Frankly, the low number didn’t surprise me. I understand that questions about the practices and ethics of the financial services industry in general, and the big banks and Wall Street in particular, have cast a shadow over all participants, advisors included, since at least 2008. And I recognize that among the thousands upon thousands of financial advisors in America, there are occasional rogue players who have, in the words of Mark Tibergien, head of Pershing Advisor Solutions, inflicted reputational damage with the investing public, dissuaded young people from entering the profession and increased government regulation and compliance costs. (See Madoff, Bernie for amplification.)

Despite all this, my personal experience with advisors suggests a different story. I believe that by and large, they share certain characteristics that are actually quite positive and commendable:

  • They are intricately and intimately focused on the financial and personal well-being of their clients.
  • The concept of fiduciary responsibility is deeply ingrained in them (i.e., Madoff was an aberration, not the norm).
  • They operate with integrity.
  • They are almost always driven by a long-term orientation and, in that way, are precisely the opposite of short-term traders.
  • They are typically motivated by strong values like commitment to their community.

Was I just being naive?

After the conversation I had with my friend, I considered why my personal point of view differs so markedly from those who say they lack trust in financial advisors.

The new DOL Fiduciary Rule notwithstanding (and who knows if it’s even going to be put into practice), there’s no doubt the issue of trust is a hot button.

A 2015 study by the CFA Institute and Edelman, the PR firm, sought to determine, among other things, what led affluent investors to select a wealth management provider. Interestingly, while 17% said it was their ability to achieve high returns and another 17% said it was their commitment to ethical conduct, more than double that number – 35% – said trust was the #1 determinant. Net, net – did they trust the provider to act in their best interests?

Similarly, State Street Global Advisors, quoting experts from Wharton, said that when it comes to selecting a manager, “the advisor the client chooses is frequently the one the client feels she can trust the most.”

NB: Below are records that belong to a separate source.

(* ===== verification/MemTable.v ===== *)
(** * The memtable

    [MemTable] of [src/src/db.rs] in its two plain shapes: the hashed table
    every write that is not a direct run goes to, and the ordered table
    without references, a stream or slim entries. Keys are in one arena;
    values in another, a chunk each, chained from newest to oldest; a
    tombstone is a chunk without a value. A panic is [None]. *)

From S2P Require Import Prelude.
From S2P Require Import HashTable.
From S2P Require Import Epochs.
From S2P Require Import Arena.
#[local] Open Scope Z_scope.

Definition TOMB_LEN : Z := U32 - 1.
Definition CHUNK_HDR : Z := 12.
Definition NO_CHUNK : Z := U64 - 1.
Definition SEE_ALL : Z := U64 - 1.

(** ** Data *)

Record MemEntry := MkMemEntry { e_hash : Z; e_key_off : Z; e_klen : Z; e_head : Z; e_count : Z }.
(** An entry as a reader has it. *)
Record Entry := MkEntry { n_head : Z; n_key_off : Z; n_klen : Z; n_count : Z }.
Record Index := MkIndex { ix_slots : list Z; ix_mask : Z }.
Record MemTable := MkMemTable {
  entries : Slab MemEntry; index : option Index; ordered : bool; log_range : bool;
  keys : ByteArena; vals : ByteArena; tombs : Z;
  marks : CommitMark * CommitMark; mark : Z; retired : list (Z * Index); log : Slab Z }.

Definition with_slots (n : Z) : Index := MkIndex (replicate (Z.to_nat n) 0) (n - 1).
(** [MemTable::new], and [new_ordered] of a plain table. *)
Definition new : MemTable :=
  MkMemTable new_slab (Some (with_slots 1024)) false false new_arena new_arena 0
    (MkMark 0 0 0, MkMark 0 0 0) 0 [] new_slab.
Definition new_ordered (log_range : bool) : MemTable :=
  MkMemTable new_slab None true log_range new_arena new_arena 0
    (MkMark 0 0 0, MkMark 0 0 0) 0 [] new_slab.

Definition set_entries t s := MkMemTable s (index t) (ordered t) (log_range t) (keys t) (vals t) (tombs t) (marks t) (mark t) (retired t) (log t).
Definition set_index t ix r := MkMemTable (entries t) ix (ordered t) (log_range t) (keys t) (vals t) (tombs t) (marks t) (mark t) r (log t).
Definition set_keys t a := MkMemTable (entries t) (index t) (ordered t) (log_range t) a (vals t) (tombs t) (marks t) (mark t) (retired t) (log t).
Definition set_vals t a := MkMemTable (entries t) (index t) (ordered t) (log_range t) (keys t) a (tombs t) (marks t) (mark t) (retired t) (log t).
Definition set_tombs t n := MkMemTable (entries t) (index t) (ordered t) (log_range t) (keys t) (vals t) n (marks t) (mark t) (retired t) (log t).
Definition set_marks t m n := MkMemTable (entries t) (index t) (ordered t) (log_range t) (keys t) (vals t) (tombs t) m n (retired t) (log t).
Definition set_log t l := MkMemTable (entries t) (index t) (ordered t) (log_range t) (keys t) (vals t) (tombs t) (marks t) (mark t) (retired t) l.

Definition chain_head (e : MemEntry) : Z := if e_head e =? 0 then NO_CHUNK else e_head e - 1.
Definition fat_entry (e : MemEntry) : Entry := MkEntry (chain_head e) (e_key_off e) (e_klen e) (e_count e).
Definition len (t : MemTable) : Z := s_len (entries t).
Definition fat (t : MemTable) (id : Z) : option MemEntry := Arena.get (entries t) id.
Definition entry (t : MemTable) (id : Z) : option Entry := fat_entry <$> fat t id.
Definition key_of (t : MemTable) (e : Entry) : option bytes := slice (keys t) (n_key_off e) (n_klen e).

(** ** Hashes *)

Definition mem_hash (key : bytes) : Z :=
  let h := fold_left (fun h b => w64 (Z.lxor h (b2z b) * 0x100000001b3)) key 0xcbf29ce484222325 in
  let h := w64 (Z.lxor h (Z.shiftr h 30) * 0xbf58476d1ce4e5b9) in
  Z.lor h 1.
Definition mem_slot (hash mask : Z) : Z := Z.land (Z.shiftr hash 32) mask.
Definition word (hash id : Z) : Z := Z.lor (Z.land hash 0xffffffff00000000) (w64 (id + 1)).

(** Up to the first vacant slot, or an entry of the key. *)
Fixpoint probe_go (fuel : nat) (t : MemTable) (ix : Index) (hash : Z) (key : bytes) (i : Z) : option (option Z) :=
  match fuel with
  | O => None
  | S fuel =>
      s ← get_at (ix_slots ix) i;
      if s =? 0 then Some None
      else
        let next := Z.land (i + 1) (ix_mask ix) in
        if Z.shiftr s 32 =? Z.shiftr hash 32 then
          id ← csub (Z.land s 0xffffffff) 1;
          e ← entry t id;
          k ← key_of t e;
          if beqb k key then Some (Some id) else probe_go fuel t ix hash key next
        else probe_go fuel t ix hash key next
  end.

Definition probe (t : MemTable) (hash : Z) (key : bytes) : option (option Z) :=
  match index t with
  | None => Some None
  | Some ix => probe_go (length (ix_slots ix)) t ix hash key (mem_slot hash (ix_mask ix))
  end.

(** ** Chunks *)

Definition push_chunk (t : MemTable) (prev : Z) (value : bytes) : option (Z * MemTable) :=
  '(off, a) ← reserve (vals t) (CHUNK_HDR + Zlen value);
  a ← write a off (le64 prev);
  a ← write a (off + 8) (le32 (Zlen value));
  a ← write a (off + CHUNK_HDR) value;
  Some (off, set_vals t a).

Definition push_tomb (t : MemTable) (prev : Z) : option (Z * MemTable) :=
  '(off, a) ← reserve (vals t) CHUNK_HDR;
  a ← write a off (le64 prev);
  a ← write a (off + 8) (le32 TOMB_LEN);
  Some (off, set_tombs (set_vals t a) (w64 (tombs t + 1))).

Definition chunk_prev (t : MemTable) (off : Z) : option Z := le_val <$> slice (vals t) off 8.
Definition chunk_len (t : MemTable) (off : Z) : option Z := le_val <$> slice (vals t) (off + 8) 4.
Definition is_tomb (t : MemTable) (off : Z) : option bool := (fun n => n =? TOMB_LEN) <$> chunk_len t off.
Definition value_at (t : MemTable) (off : Z) : option bytes := len ← chunk_len t off; slice (vals t) (off + CHUNK_HDR) len.

(** Chunks a chain can have: each is twelve bytes at least. *)
Definition chain_fuel (t : MemTable) : nat := S (Z.to_nat (tail (vals t) / CHUNK_HDR)).

(** The live chunks, newest first, those at or past [wm] skipped. *)
Fixpoint live_go (fuel : nat) (t : MemTable) (wm at_ : Z) (out : list Z) : option (list Z * bool) :=
  match fuel with
  | O => None
  | S fuel =>
      if at_ =? NO_CHUNK then Some (out, false)
      else if wm <=? at_ then p ← chunk_prev t at_; live_go fuel t wm p out
      else
        tomb ← is_tomb t at_;
        if (tomb : bool) then Some (out, true) else p ← chunk_prev t at_; live_go fuel t wm p (out ++ [at_])
  end.
Definition live_chain (t : MemTable) (e : Entry) (wm : Z) : option (list Z * bool) :=
  '(offs, tomb) ← live_go (chain_fuel t) t wm (n_head e) []; Some (reverse offs, tomb).

Fixpoint tomb_go (fuel : nat) (t : MemTable) (wm at_ : Z) : option bool :=
  match fuel with
  | O => None
  | S fuel =>
      if at_ =? NO_CHUNK then Some false
      else
        hit ← (if at_ <? wm then is_tomb t at_ else Some false);
        if (hit : bool) then Some true else p ← chunk_prev t at_; tomb_go fuel t wm p
  end.
Definition has_tomb (t : MemTable) (e : Entry) (wm : Z) : option bool := tomb_go (chain_fuel t) t wm (n_head e).

(** ** The index *)

(** The first vacant slot from [i] on. *)
Fixpoint vacant_go (fuel : nat) (ix : Index) (i : Z) : option Z :=
  match fuel with
  | O => None
  | S fuel =>
      s ← get_at (ix_slots ix) i;
      if s =? 0 then Some i else vacant_go fuel ix (Z.land (i + 1) (ix_mask ix))
  end.
Definition place_word (ix : Index) (hash id : Z) : option Index :=
  i ← vacant_go (length (ix_slots ix)) ix (mem_slot hash (ix_mask ix));
  Some (MkIndex (<[Z.to_nat i := word hash id]> (ix_slots ix)) (ix_mask ix)).

Definition reclaim (t : MemTable) (rd : Readers) : MemTable * Readers :=
  let '(oldest, rd) := oldest_pinned rd in
  (set_index t (index t) (List.filter (fun x => oldest <? fst x) (retired t)), rd).

Definition reinsert (t : MemTable) (fresh : Index) (id : Z) : option Index :=
  e ← fat t id; place_word fresh (Z.shiftl (e_hash e) 32) id.

(** Twice the slots, every entry again, the old one retired. *)
Definition rebuild_index (t : MemTable) (old : Index) (rd : Readers) : option (Index * MemTable * Readers) :=
  fresh ← ofold (reinsert t) (seqZ 0 (len t)) (with_slots (Zlen (ix_slots old) * 2));
  let '(tag, rd) := bump rd in
  let t := set_index t (Some fresh) (retired t ++ [(tag, old)]) in
  let '(t, rd) := reclaim t rd in
  Some (fresh, t, rd).

Definition index_insert (t : MemTable) (hash id : Z) (rd : Readers) : option (MemTable * Readers) :=
  ix ← index t;
  '(ix, t, rd) ← (if Zlen (ix_slots ix) <? len t * 2 then rebuild_index t ix rd else Some (ix, t, rd));
  ix ← place_word ix hash id;
  Some (set_index t (Some ix) (retired t), rd).

(** ** Writes *)

Definition log_write (t : MemTable) (id : Z) (new : bool) : option MemTable :=
  if log_range t then Some t
  else '(_, l) ← push (log t) (Z.lor (w32 id) (Z.shiftl (Z.b2z new) 31)); Some (set_log t l).
Definition log_len (t : MemTable) : Z := if log_range t then len t else s_len (log t).
Definition log_at (t : MemTable) (i : Z) : option (Z * bool) :=
  if log_range t then Some (i, true)
  else w ← Arena.get (log t) i; Some (Z.land w 0x7fffffff, negb (Z.shiftr w 31 =? 0)).

(** A new entry: its first chunk, its key's copy, and the entry, which keeps
    sixteen bits of the key's length. *)
Definition new_entry (t : MemTable) (hash : Z) (key : bytes) (value : option bytes) : option (Z * MemTable) :=
  '(off, t) ← (match value with Some v => push_chunk t NO_CHUNK v | None => push_tomb t NO_CHUNK end);
  '(key_off, ks) ← reserve (keys t) (Zlen key);
  ks ← write ks key_off key;
  if U32 <=? key_off then None
  else
    let count := match value with Some _ => 1 | None => 0 end in
    '(id, es) ← push (entries t) (MkMemEntry (Z.shiftr hash 32) key_off (w16 (Zlen key)) (w64 (off + 1)) count);
    Some (id, set_entries (set_keys t ks) es).

(** An entry's head, after its chunk's bytes, and its count. *)
Definition store_head (t : MemTable) (id off count : Z) : option MemTable :=
  e ← fat t id;
  Some (set_entries t (Arena.set (entries t) id (MkMemEntry (e_hash e) (e_key_off e) (e_klen e) (w64 (off + 1)) count))).

(** [MemTable::write]; [append] and [delete] are its two uses. *)
Definition write_entry (t : MemTable) (hash : Z) (key : bytes) (value : option bytes) (rd : Readers) : option (MemTable * Readers) :=
  if ordered t then '(id, t) ← new_entry t hash key value; t ← log_write t id true; Some (t, rd)
  else
    found ← probe t hash key;
    match found with
    | Some id =>
        e ← fat t id;
        '(off, t) ← (match value with Some v => push_chunk t (chain_head e) v | None => push_tomb t (chain_head e) end);
        t ← store_head t id off (match value with Some _ => w32 (e_count e + 1) | None => 0 end);
        t ← log_write t id false;
        Some (t, rd)
    | None =>
        '(id, t) ← new_entry t hash key value;
        '(t, rd) ← index_insert t hash id rd;
        t ← log_write t id true;
        Some (t, rd)
    end.
Definition append (t : MemTable) (hash : Z) (key value : bytes) (rd : Readers) := write_entry t hash key (Some value) rd.
Definition delete (t : MemTable) (hash : Z) (key : bytes) (rd : Readers) :=
  if ordered t then None else write_entry t hash key None rd.

(** A tombstone and then the value, one probe for both. *)
Definition put (t : MemTable) (hash : Z) (key value : bytes) (rd : Readers) : option (MemTable * Readers) :=
  if ordered t then None
  else
    found ← probe t hash key;
    match found with
    | Some id =>
        e ← fat t id;
        '(tomb, t) ← push_tomb t (chain_head e);
        '(off, t) ← push_chunk t tomb value;
        t ← store_head t id off 1;
        t ← log_write t id false;
        Some (t, rd)
    | None =>
        '(id, t) ← new_entry t hash key None;
        e ← fat t id;
        '(off, t) ← push_chunk t (chain_head e) value;
        t ← store_head t id off 1;
        '(t, rd) ← index_insert t hash id rd;
        t ← log_write t id true;
        Some (t, rd)
    end.

(** ** Commits and lookups *)

Definition commit (t : MemTable) : MemTable :=
  let n := w64 (mark t + 1) in
  set_marks t (set_mark (marks t) n (MkMark (log_len t) (len t) (tail (vals t)))) n.
(** With nothing between its loads. *)
Definition committed_at (t : MemTable) : CommitMark := mark_of (marks t) (mark t).
Definition truncate_entries (t : MemTable) (n : Z) : MemTable := set_entries t (truncate (entries t) n).

Definition ALL : Z := U64 - 1.

(** The binary search of an ordered table, between its first entry and its
    last. *)
Fixpoint between_go (fuel : nat) (t : MemTable) (key : bytes) (lo hi : Z) : option (option Z) :=
  match fuel with
  | O => None
  | S fuel =>
      if lo <? hi then
        let m := lo + (hi - lo) / 2 in
        e ← entry t m;
        k ← key_of t e;
        match bcmp k key with
        | Lt => between_go fuel t key (m + 1) hi
        | Gt => between_go fuel t key lo m
        | Eq => Some (Some m)
        end
      else Some None
  end.

Definition slot_of (t : MemTable) (key : bytes) (upto : Z) : option (option Z) :=
  if ordered t then
    let n := Z.min (len t) upto in
    if n =? 0 then Some None
    else
      e ← entry t 0;
      k ← key_of t e;
      match bcmp k key with
      | Gt => Some None
      | Eq => Some (Some 0)
      | Lt =>
          e ← entry t (n - 1);
          k ← key_of t e;
          match bcmp k key with
          | Lt => Some None
          | Eq => Some (Some (n - 1))
          | Gt => between_go (S (Z.to_nat n)) t key 1 (n - 1)
          end
      end
  else
    found ← probe t (mem_hash key) key;
    Some (match found with Some i => if i <? upto then Some i else None | None => None end).

Definition get (t : MemTable) (key : bytes) (upto : Z) : option (option Entry) :=
  found ← slot_of t key upto;
  match found with Some i => e ← entry t i; Some (Some e) | None => Some None end.

Definition get_with (t : MemTable) (hash : Z) (key : bytes) (upto : Z) : option (option Entry) :=
  if ordered t then get t key upto
  else
    found ← probe t hash key;
    match found with
    | Some i => if i <? upto then e ← entry t i; Some (Some e) else Some None
    | None => Some None
    end.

They went on to cite three levels of trust they said an advisor needs to satisfy:

  • Trust in their technical competence – Does the advisor know what he or she is doing?
  • Trust in their ethical conduct and character – Can clients trust the advisor “not to steal their money?” (That’s not my language, by the way. It’s the experts from Wharton.)
  • Trust in their empathetic skills and maturity – If clients tell their advisor personal things about themselves, can they trust that the advisor will be discrete about it?

Of course it comes down to money.

The subject of money is one in which bias and prejudice can often override rational discourse. I don’t think I’m going out on a limb when I say that money can end friendships, strain marriages, disincentivize children and cause no end of grief generally.

Since the stock and trade of financial advisors is other people’s money, it’s not surprising that issues can get raised and tempers can occasionally flare.

Still, I wonder if the people who disparage financial advisors have actually ever worked with any.

If fewer than 50% of Americans said they doubted the investment performance of financial advisors could match the performance of popular indexes, I’d say they might well be right about that.

But not trusting advisors?  Speaking personally, I reject that.